Share prices for Pinduoduo rocketed 20% in New York on Thursday after reporting robust top-line growth which easily beat analyst estimates as well as a surprise adjusted quarterly profit—its first since going public in 2018.

Why it matters: The results renewed investor confidence in Pinduoduo, which had missed market expectations in earlier quarters and faced mounting scrutiny for its inability to turn a profit.

  • Chinese tech stocks plunged earlier this week after Beijing rolled out on Tuesday anti-trust draft rules aimed at some of the country’s biggest internet companies. Pinduoduo shares dipped along with its peers but creeped upward on Wednesday. The new rules could benefit smaller platforms and have more impact on larger names, Barron’s reported citing analysts at research firm Morningstar.
  • Alibaba shares closed down around 9% on Wednesday on news of the rules, shadowing its Singles Day feat of booking gross merchandise volume of RMB 498.2 billion during the promotion.

Details: Pinduoduo posted third quarter revenue of RMB 14.2 billion ($2.1 billion), climbing 89% year on year from RMB 7.5 billion in the same quarter of 2019. Revenue reached the high end of analyst estimates compiled by Yahoo Finance. Growth decelerated from the 129% annual rate seen in Q3 last year.

  • Pinduoduo’s annual active buyers rose 36% year on year to 731 million in the 12 months ended September, representing a net add of 48 million from Q2. The user size is on par with rival Alibaba, which added 15 million to reported 757 million annual active buyers in the quarter ended September.
  • However, Pinduoduo’s clientele are significantly more budget-conscious that those of its peers. Annual spend per active buyer on the platform in the 12-month period ended September was RMB 1,993 ($293.6), an increase of 27% from RMB 1,567 over the same period last year. Annual spend per active buyer for rival Alibaba was around RMB 9,000 per buyer, and approximately RMB 6,000 for JD.com.
  • The company recorded its first quarterly adjusted profit with non-GAAP net profit attributable to shareholders hitting RMB 466 million compared with a net loss of RMB 1.6 billion the same quarter a year ago. Adjustments noted in its filing included share-based compensation and interest payments related to its convertible bonds.
  • Pinduoduo will continue to invest in its “New Brand” initiative by providing support to merchants and manufacturers under the “consumer-to-manufacturer” model.
  • The company recently launched Duo Duo Maicai, an agricultural product sales channel. To address the specific logistics demands for produce, the company is “prepared to go heavy in building” and “accelerating the development of agriculture infrastructure,” David Liu, vice president of strategy, said during the earnings call held Thursday night.
  • Tiger Brokers analysts expect the company will swing back into a loss in Q4 given the huge marketing expense for Singles Day. However, they are bullish on the company’s long-term prospects. “Profitability is just a matter of time after the model is proven,” the analysts wrote in a research note.

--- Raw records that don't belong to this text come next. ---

(* ===== verification/ScreenCuts.v ===== *)
(** * What holds of the host's screen

    Facts about [ScreenHost]: the byte filter in front of the emulator, the
    validity of every state and effect, and the invariant of the numbered
    states.  [log] is the list of all states a host ever numbered, the first
    being state 1; the host itself keeps the newest eight. *)

From S2P Require Import Prelude ScreenCodec ScreenDiff Utf8 ScreenHost.

Module ScreenCuts.
Import ScreenCodec ScreenDiff Utf8 ScreenHost.

(** ** The filter *)

(** Every U+FE0F replaced by a NUL. *)
Fixpoint nulled (bs : list byte) : list byte :=
  match bs with
  | [] => []
  | b :: t =>
      match t with
      | _ :: _ :: t' => if bool_decide (list.take 3 bs = SEQ) then x00 :: nulled t' else b :: nulled t
      | _ => b :: nulled t
      end
  end.

Lemma nulled_other b t : list.take 3 (b :: t) <> SEQ -> nulled (b :: t) = b :: nulled t.
Proof. intros H. destruct t as [|b1 [|b2 t]]; [done..|]. cbn [nulled]. by rewrite bool_decide_false. Qed.

(** What the filter may hold: the beginning of a selector. *)
Definition pending (held : list byte) : Prop := held = [] \/ held = [xef] \/ held = [xef; xb8].

Lemma vs16_loop_spec data held h out :
  pending held -> vs16_loop held data = (h, out) -> pending h /\ out ++ h = nulled (held ++ data).
Proof.
  revert held h out. induction data as [|b t IH]; intros held h out Hp; cbn [vs16_loop].
  - intros [= <- <-]. split; [done|]. rewrite app_nil_r. by destruct Hp as [-> | [-> | ->]].
  - destruct (vs16_loop [] t) as [h0 o0] eqn:E0. destruct (vs16_loop [b] t) as [h1 o1] eqn:E1.
    destruct (IH _ _ _ (or_introl eq_refl) E0) as [Hp0 Ho0]. case_bool_decide as Hb.
    + destruct Hp as [-> | [-> | ->]]; injection Hb as <-; cbn [length Nat.eqb].
      * intros H. apply IH in H as [? ->]; [done|by right; left].
      * intros H. apply IH in H as [? ->]; [done|by right; right].
      * intros [= <- <-]. split; [done|]. cbn. by f_equal.
    + case_bool_decide as He; intros [= <- <-].
      * subst b. destruct (IH _ _ _ (or_intror (or_introl eq_refl)) E1) as [Hp1 Ho1]. split; [done|].
        rewrite <- app_assoc, Ho1. destruct Hp as [-> | [-> | ->]]; cbn [app]; [by destruct Hb|..].
        -- by rewrite (nulled_other xef (xef :: t)).
        -- by rewrite (nulled_other xef (xb8 :: xef :: t)), (nulled_other xb8 (xef :: t)).
      * split; [done|]. rewrite <- app_assoc. cbn [app]. rewrite Ho0.
        assert (nulled (b :: t) = b :: nulled t) as Hbt by (apply nulled_other; by intros [= -> _]).
        destruct Hp as [-> | [-> | ->]]; cbn [app]; rewrite <- Hbt; [done|..].
        -- rewrite (nulled_other xef (b :: t)); [done|]. intros [= -> _]. by destruct Hb.
        -- rewrite (nulled_other xef (xb8 :: b :: t)), (nulled_other xb8 (b :: t)); [done..|].
           intros [= ->]. by destruct Hb.
Qed.

Lemma nulled_plain bs : (xef ∉ bs) -> nulled bs = bs.
Proof.
  induction bs as [|b t IH]; [done|]. intros [Hb Ht]%not_elem_of_cons. rewrite nulled_other, IH; [done..|].
  by intros [= -> _].
Qed.

Lemma vs16_filter_spec held data h out :
  pending held -> vs16_filter held data = (h, out) -> pending h /\ out ++ h = nulled (held ++ data).
Proof.
  intros Hp. unfold vs16_filter. destruct (_ && _) eqn:E; [|by apply vs16_loop_spec]. intros [= <- <-].
  destruct held as [|? ?]; [|done]. bools.
  split; [done|]. by rewrite app_nil_r, nulled_plain.
Qed.

(** The head of the filtered bytes is the head of the bytes, or a NUL. *)
Lemma nulled_head bs b t : nulled bs = b :: t -> b <> x00 -> exists t', bs = b :: t' /\ nulled t' = t.
Proof.
  destruct bs as [|b0 t0]; [done|]. intros H Hb. destruct (decide (list.take 3 (b0 :: t0) = SEQ)) as [E|E].
  - destruct t0 as [|b1 [|b2 t2]]; [done..|]. cbn [nulled] in H. rewrite bool_decide_true in H by done.
    by injection H as <- _.
  - rewrite nulled_other in H by done. injection H as <- <-. eauto.
Qed.

Lemma nulled_no_seq bs p q : nulled bs <> p ++ SEQ ++ q.
Proof.
  remember (length bs) as n eqn:Hn. revert bs p Hn. induction (lt_wf n) as [n _ IH]. intros bs p -> H.
  destruct p as [|b p].
  - pose proof H as H1. apply nulled_head in H1 as (t1 & -> & H1); [|done].
    apply nulled_head in H1 as (t2 & -> & H1); [|done]. apply nulled_head in H1 as (t3 & -> & _); done.
  - destruct bs as [|b0 t0]; [done|]. destruct (decide (list.take 3 (b0 :: t0) = SEQ)) as [E|E].
    + destruct t0 as [|b1 [|b2 t2]]; [done..|]. cbn [nulled] in H. rewrite bool_decide_true in H by done.
      injection H as _ H. eapply (IH (length t2)), H; [simpl; lia|done].
    + rewrite nulled_other in H by done. injection H as _ H. eapply (IH (length t0)), H; [simpl; lia|done].
Qed.

(** ** States *)

Lemma has_control_encode cs :
  Forall (fun c => is_scalar c = true /\ is_control c = false) cs ->
  is_utf8 (mjoin (encode_utf8 <$> cs)) = true /\ has_control (mjoin (encode_utf8 <$> cs)) = false.
Proof.
  intros H. assert (chars (mjoin (encode_utf8 <$> cs)) = Some cs) as E.
  { apply chars_encode_all. eapply Forall_impl; [exact H|]. by intros c []. }
  unfold is_utf8, has_control. rewrite E. split; [done|].
  apply not_true_iff_false. rewrite existsb_exists. intros (c & Hin & Hc). rewrite Forall_forall in H.
  destruct (H c); [by apply list_elem_of_In|congruence].
Qed.

Abbreviation printable := (Forall (fun c => is_scalar c = true /\ is_control c = false)).

Lemma cell_text_spec used cs :
  Forall (fun c => is_scalar c = true) cs -> used <= MAX_CELL_TEXT ->
  exists l, cell_text used cs = mjoin (encode_utf8 <$> l) /\ printable l /\ used + len (cell_text used cs) <= MAX_CELL_TEXT.
Proof.
  intros H. revert used. induction H as [|c cs Hc _ IH]; intros used Hu; cbn [cell_text].
  { exists []. rewrite len_nil. split_and!; [done..|lia]. }
  destruct (is_control c || _) eqn:E; [exists []; rewrite len_nil; split_and!; [done..|lia]|].
  apply orb_false_iff in E as [Hk E]. apply N.ltb_ge in E.
  destruct (IH (used + len_utf8 c) E) as (l & Hl & Hp & Hn). exists (c :: l).
  cbn [fmap list_fmap]. rewrite mjoin_cons, len_app, len_encode, Hl in *. split_and!; [done|by constructor|lia].
Qed.

Lemma clean_loop_spec used max cs :
  Forall (fun c => is_scalar c = true) cs -> used <= max ->
  exists l, clean_loop used max cs = mjoin (encode_utf8 <$> l) /\ printable l /\ used + len (clean_loop used max cs) <= max.
Proof.
  intros H. revert used. induction H as [|c cs Hc _ IH]; intros used Hu; cbn [clean_loop].
  { exists []. rewrite len_nil. split_and!; [done..|lia]. }
  destruct (is_control c) eqn:Hk; [by apply IH|].
  destruct (_ <? _) eqn:E; [exists []; rewrite len_nil; split_and!; [done..|lia]|]. apply N.ltb_ge in E.
  destruct (IH (used + len_utf8 c) E) as (l & Hl & Hp & Hn). exists (c :: l).
  cbn [fmap list_fmap]. rewrite mjoin_cons, len_app, len_encode, Hl in *. split_and!; [done|by constructor|lia].
Qed.

Lemma elem_of_upto n x : x ∈ upto n <-> x < n.
Proof.
  unfold upto. rewrite list_elem_of_fmap. setoid_rewrite elem_of_seq. split.
  - intros (k & -> & ?). lia.
  - intros H. exists (N.to_nat x). split; lia.
Qed.

Lemma len_upto n : len (upto n) = n.
Proof. unfold upto, len. rewrite length_fmap, length_seq. lia. Qed.

(** The five style bits do not touch the others. *)
Lemma style_bits style : style < 32 ->
  (has (n2b (style + WIDE_CONT)) 128 = false /\ has (n2b (style + WIDE_CONT)) WIDE = false) /\
  (forall w : bool, has (n2b (style + if w then WIDE else 0)) 128 = false /\
     has (n2b (style + if w then WIDE else 0)) WIDE_CONT = false).
Proof.
  intros H%elem_of_upto.
  assert (forallb (fun s => negb (has (n2b (s + WIDE_CONT)) 128) && negb (has (n2b (s + WIDE_CONT)) WIDE)
    && negb (has (n2b (s + WIDE)) 128) && negb (has (n2b (s + WIDE)) WIDE_CONT)
    && negb (has (n2b (s + 0)) 128) && negb (has (n2b (s + 0)) WIDE_CONT)) (upto 32) = true) as E
    by (vm_compute; reflexivity).
  apply forallb_Forall in E. rewrite Forall_forall in E. specialize (E style H). bools.
  split; [done|]. by intros [].
Qed.

Lemma or_flags_bound l : or_flags l <= foldr (fun x n => x.2 + n) 0 l.
Proof. induction l as [|[[] n] l IH]; cbn [or_flags foldr]; simpl in *; lia. Qed.

Lemma convert_cell_ok cell : cell_ok (convert_cell cell).
Proof.
  unfold convert_cell, cell_ok, cell_is_valid. set (style := or_flags _).
  assert (style < 32) as Hst by (pose proof (or_flags_bound _ : style <= _) as Hb; simpl in Hb; lia).
  destruct (style_bits style Hst) as [[H1 H2] H3]. destruct (vc_wide_continuation cell); cbn [flags text].
  - rewrite H1, H2. cbn [is_nil negb andb]. rewrite andb_false_r. done.
  - destruct (H3 (vc_wide cell)) as [H4 H5]. rewrite H4, H5, andb_false_r.
    destruct (cell_text_spec 0 (default [] (chars (vc_contents cell)))) as (l & Hl & Hp & Hn); [|done|].
    { destruct (chars _) eqn:E; [by eapply chars_scalar|constructor]. }
    apply has_control_encode in Hp as [Hu Hk]. rewrite <- Hl in Hu, Hk. rewrite Hk. split; [|done].
    rewrite (proj2 (N.leb_le _ _)); [done|lia].
Qed.

Lemma blank_cell_ok : cell_ok blank_cell.
Proof. by vm_compute. Qed.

Context: Pinduoduo and Alibaba, two of the largest e-commerce platforms in China, have long been locked in a public spat about “forced exclusivity,” whereby marketplace platforms force sellers to exclusively list on one online marketplace.

  • Chinese market regulators began to curb such unfair practices last year, reminding more than 20 e-commerce sites on a forum that forced exclusivity is illegal.
  • Intensified” forced exclusivity efforts from rivals has weighed on Pinduoduo’s performance, according to the company.